Speicherfehler sind eine häufige Ursache für Bluescreens. Windows verfügt über ein integriertes Tool namens Windows-Speicherdiagnose, das recht einfach zu bedienen ist. Es startet Ihren PC neu und führt einen kurzen RAM-Test durch, der defekte Speichermodule erkennt und Ihnen stundenlange Frustration erspart. Beachten Sie jedoch, dass dies je nach RAM-Größe einige Zeit dauern kann.
- Geben Sie „Speicher“ in die Suchleiste ein und drücken Sie die Eingabetaste.
- Wählen Sie „ Jetzt neu starten“ und prüfen Sie auf Probleme (empfohlen).
- Ihr PC wird neu gestartet und testet automatisch Ihren Arbeitsspeicher (RAM).Die Ergebnisse werden nach dem Neustart angezeigt.
Wenn Fehler auftreten, müssen Sie möglicherweise einen RAM-Riegel austauschen oder neu einsetzen. Andernfalls deutet dies stark darauf hin, dass fehlerhafte Hardware die Systeminstabilität verursacht.
Lösung 5. Führen Sie die Systemdateiprüfung (SFC) aus, um beschädigte Systemdateien zu reparieren.
Beschädigte oder fehlende Systemdateien können ebenfalls BSOD-Fehler verursachen, einschließlich dieses Fehlers. Die Ausführung des SFC-Befehls ist eine Möglichkeit, dies zu beheben, und sie ist einfach durchzuführen:
- Geben Sie „cmd“ in die Windows-Suche ein, klicken Sie mit der rechten Maustaste auf „Eingabeaufforderung“ und wählen Sie „Als Administrator ausführen“.
- Geben Sie den Text ein
sfc /scannowund drücken Sie die Eingabetaste. - Lassen Sie den Scanvorgang laufen – das kann einige Minuten dauern.
- Wenn der Vorgang abgeschlossen ist, wird Ihnen mitgeteilt, ob Probleme gefunden und behoben wurden.
- Starten Sie abschließend Ihren PC neu.
Manchmal werden dadurch Systeminkonsistenzen beseitigt, die zu kritischen Fehlern wie BAD_OBJECT_HEADER führen.
Durch das Durchprobieren dieser Optionen stabilisieren sich manche Systeme, und der Bluescreen (BSOD) ist möglicherweise nur auf einen Speicherfehler zurückzuführen.
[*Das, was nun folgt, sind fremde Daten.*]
(** The search, standing at a node that is not the one to remove. *)
Lemma remove_loop i l2 : ∀ fuel l1 a i0 s,
  holds_list s (l1 ++ (a, i0) :: l2) → i ∉ (l1 ++ [(a, i0)]).*2 → (length l2 < fuel)%nat →
  wp (loop fuel (λ ptr,
      n ← load ptr;
      if decide (next n ≠ 0) then
        t ← load (next n);
        if decide (nid t = i) then
          store ptr (Node (nid n) (next t));; free (next n);;
          printf (str "User " ++ dec i ++ line " hat sich ausgeloggt");; mret (inr ())
        else mret (inl (next n))
      else mret (inr ())) a) e s (λ o s', o = Val () ∧
    holds_list s' (drop_id i (l1 ++ (a, i0) :: l2)) ∧ ∃ h, hist s' = hist s ++ h ∧
      Forall (λ ev, match ev with Sys (Cmsgsnd _ _ _) _ => False | _ => True end) h).
Proof.
  induction l2 as [|[b j] l2 IH]; intros fuel l1 a i0 s Hl Hi Hf; (destruct fuel as [|fuel]; [lia|]);
    apply wp_loop_S; pose proof (hl_seg _ _ _ _ Hl) as Hs;
    apply seg_app in Hs as (q & Hs1 & -> & Ha0 & q2 & Hq2 & Hq3); wp_step; (eapply wp_load; [done|]);
    cbn [bpost next nid].
  - simpl in Hq3. subst q2. rewrite decide_False by auto. wp_steps. split; [done|].
    split; [|exists []; by rewrite app_nil_r].
    rewrite <- (app_nil_r (l1 ++ [(a, i0)])), drop_id_app, app_nil_r by done. done.
  - destruct Hq3 as (-> & Hb0 & q3 & Hq3 & Hq4). rewrite decide_True by done. wp_step.
    eapply wp_load; [done|]. cbn [bpost next nid]. wp_if.
    + subst j. wp_step. eapply wp_store; [done|]. cbn [bpost]. unfold free. wp_steps. st_simpl.
      cbn [heap id_first].
      assert (b ≠ a) as Hba.
      { pose proof (hl_nodup _ _ _ _ Hl) as Hnd. rewrite fmap_app in Hnd. csimpl in Hnd.
        apply NoDup_app in Hnd as (_ & _ & Hnd). apply NoDup_cons in Hnd as [Hnd _]. set_solver. }
      rewrite lookup_insert_ne, Hq3 by done. wp_steps. split; [done|]. split.
      * unfold holds_list. st_simpl. cbn [heap id_first].
        assert (drop_id i (l1 ++ (a, i0) :: (b, i) :: l2) = l1 ++ (a, i0) :: l2) as ->.
        { change ((a, i0) :: (b, i) :: l2) with ([(a, i0)] ++ (b, i) :: l2).
          rewrite (assoc_L (++)), drop_id_app by done. csimpl. rewrite decide_True by done.
          by rewrite <- app_assoc. }
        pose proof (holds_remove_mid _ _ _ _ _ _ _ _ _ (Node i0 b) (Node i q3) a0 Hl Hq2 Hq3) as Hrm.
        destruct Hrm as [R1 R2 R3 R4]. split; try done. rewrite live_snoc. simpl. exact R4.
      * exists [Sys (Cfree b) a0; Put Stdout (str "User " ++ dec i ++ line " hat sich ausgeloggt")].
        split; [by rewrite hist_log, hist_set_glob, hist_after, hist_set_glob, <- app_assoc|].
        by repeat constructor.
    + wp_steps.
      assert (l1 ++ (a, i0) :: (b, j) :: l2 = (l1 ++ [(a, i0)]) ++ (b, j) :: l2) as Heq
        by (by rewrite <- app_assoc).
      rewrite Heq in *. eapply IH; [done| |simpl in Hf; lia].
      rewrite fmap_app. csimpl. rewrite not_elem_of_app, list_elem_of_singleton. split; [done|]. auto.
Qed.

(** A history without message sends. *)
Definition no_msg (ev : event) : Prop := match ev with Sys (Cmsgsnd _ _ _) _ => False | _ => True end.

Lemma remove_ok fuel i l s :
  holds_list s l → (length l < fuel)%nat →
  wp (mq_verwaltung_remove fuel i) e s (λ o s', o = Val () ∧ holds_list s' (drop_id i l) ∧
    ∃ h, hist s' = hist s ++ h ∧ Forall no_msg h).
Proof.
  intros Hl Hf. unfold mq_verwaltung_remove. wp_step. wp_step.
  pose proof (hl_seg _ _ _ _ Hl) as Hs. destruct l as [|[a j] l].
  - simpl in Hs. rewrite decide_True by done. wp_steps. split_and!; [done..|].
    exists []. by rewrite app_nil_r.
  - destruct Hs as (Hp & Ha & q & Hq & Hs). rewrite Hp. rewrite decide_False by done. wp_step.
    eapply wp_load; [done|]. cbn [bpost nid next]. wp_if.
    + subst j. unfold free, set_first. wp_steps. rewrite Hq. wp_steps. split; [done|]. split.
      * unfold holds_list. st_simpl. cbn [heap id_first]. csimpl. rewrite decide_True by done.
        unfold holds_list in Hl. rewrite Hp in Hl.
        pose proof (holds_remove_head _ _ _ _ _ _ _ a0 Hl Hq) as [R1 R2 R3 R4]. split; try done.
        rewrite live_snoc. simpl. exact R4.
      * eexists. split; [by st_simpl; rewrite <- app_assoc|]. by repeat constructor.
    + eapply wp_mono; [apply (remove_loop i l fuel [] a j); [done| |simpl in Hf; lia]|].
      * csimpl. rewrite list_elem_of_singleton. auto.
      * intros o s' (-> & Hl' & h & Hh & HF). split; [done|]. split; [done|]. exists h. split; [done|].
        eapply Forall_impl; [exact HF|]. intros [[]|]; done.
Qed.

(** The messages sent in a history: queue, type, text. *)
Definition msg_of (ev : event) : list (Z * Z * list Z) :=
  match ev with Sys (Cmsgsnd q t x) _ => [(q, t, x)] | _ => [] end.
Definition msgs (h : list event) : list (Z * Z * list Z) := concat (msg_of <$> h).
Lemma msgs_app h1 h2 : msgs (h1 ++ h2) = msgs h1 ++ msgs h2.
Proof. unfold msgs. by rewrite fmap_app, concat_app. Qed.
Lemma no_msg_msgs h : Forall no_msg h → msgs h = [].
Proof. intros H. induction H as [|[[]|] h Hev H IH]; done. Qed.

(** Distribution: one message per queue of the list, in its order. *)
Lemma verteilen_loop p t l : ∀ fuel q s,
  seg (heap (glob s)) q l 0 → (length l < fuel)%nat →
  wp (loop fuel (λ ptr,
    if decide (ptr ≠ 0) then
      n ← load ptr;
      res ← sys (Cmsgsnd (nid n) p t);
      printf (if decide (rv res < 0)
              then str "Konnte Nachricht an Client MQ " ++ dec (nid n) ++ line " nicht zustellen ..."
              else str "Nachricht an Client MQ " ++ dec (nid n) ++ line " zugestellt");;
      mret (inl (next n))
    else mret (inr ())) q) e s (λ o s', o = Val () ∧ glob s' = glob s ∧ ∃ h, hist s' = hist s ++ h ∧
      live (hist s') = live (hist s) ∧ msgs h = (λ i, (i, p, t)) <$> l.*2).
Proof.
  induction l as [|[a i] l IH]; intros fuel q s Hs Hf; (destruct fuel as [|fuel]; [lia|]); apply wp_loop_S.
  - simpl in Hs. subst q. rewrite decide_False by auto. wp_steps. split_and!; [done..|].
    exists []. by rewrite app_nil_r.
  - destruct Hs as (-> & Ha & q2 & Hq & Hs). rewrite decide_True by done. wp_step.
    eapply wp_load; [done|]. cbn [bpost nid next]. wp_steps.
    eapply wp_mono; [apply IH; [by st_simpl|simpl in Hf; lia]|].
    intros o s' (-> & Hg & h & Hh & Hlive & Hm). split; [done|]. split; [by rewrite Hg; st_simpl|].
    eexists. split.
    { rewrite Hh, hist_log, hist_after, <- !app_assoc. reflexivity. }
    split; [rewrite Hlive, hist_log, live_snoc, hist_after, live_snoc; done|].
    rewrite !msgs_app, Hm. done.
Qed.
Lemma verteilen_ok fuel text p l s :
  holds_list s l → nozero text → (length text < MSG_LEN)%nat → (length l < fuel)%nat →
  wp (verteilen fuel text p) e s (λ o s', o = Val () ∧ holds_list s' l ∧ ∃ h, hist s' = hist s ++ h ∧
    msgs h = (λ i, (i, p, text)) <$> l.*2).
Proof.
  intros Hl Hnz Hlen Hf. unfold verteilen. wp_step.
  destruct (strcpy_Some (uninit MSG_LEN) text) as (b & E & _); [by rewrite length_uninit|].
  rewrite E. wp_step. wp_step. rewrite (strcpy_cstr _ _ _ Hnz E). wp_step. wp_steps.
  eapply wp_mono; [apply (verteilen_loop p text l); [apply Hl|done]|].
  intros o s' (-> & Hg & h & Hh & Hlive & Hm). split; [done|]. split; [|by exists h].
  unfold holds_list in *. rewrite Hg. destruct Hl. split; try done. by rewrite Hlive.
Qed.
Sollte keine dieser Maßnahmen helfen, sind im nächsten Schritt weitergehende Hardware-Diagnosen oder sogar eine vollständige Neuinstallation von Windows erforderlich. In der Regel lässt sich die Ursache jedoch mit einer der oben genannten Methoden eingrenzen.
Zusammenfassung
- Stellen Sie sicher, dass Windows vollständig aktualisiert ist, um Fehler zu beheben.
- Deaktivieren Sie den automatischen Neustart, um die Fehlermeldung besser lesen zu können.
- Treiber von den Websites der Gerätehersteller aktualisieren
- Führen Sie einen Speichertest durch, um den Zustand des Arbeitsspeichers zu überprüfen.
- Führen Sie SFC aus, um beschädigte Systemdateien zu reparieren.
Zusammenfassung
Das behebt zwar nicht garantiert alle Probleme über Nacht, aber diese Schritte haben sich bei der Behebung von BAD_OBJECT_HEADER-BSODs als recht erfolgreich erwiesen. Manchmal liegt es nur an einem Treiberkonflikt, manchmal muss der Arbeitsspeicher überprüft werden. Hoffentlich hilft das jemandem, Frust zu vermeiden und vielleicht sogar eine Neuinstallation zu verhindern. Viel Glück und ignorieren Sie die Bluescreens nicht – sie wollen Ihnen etwas mitteilen.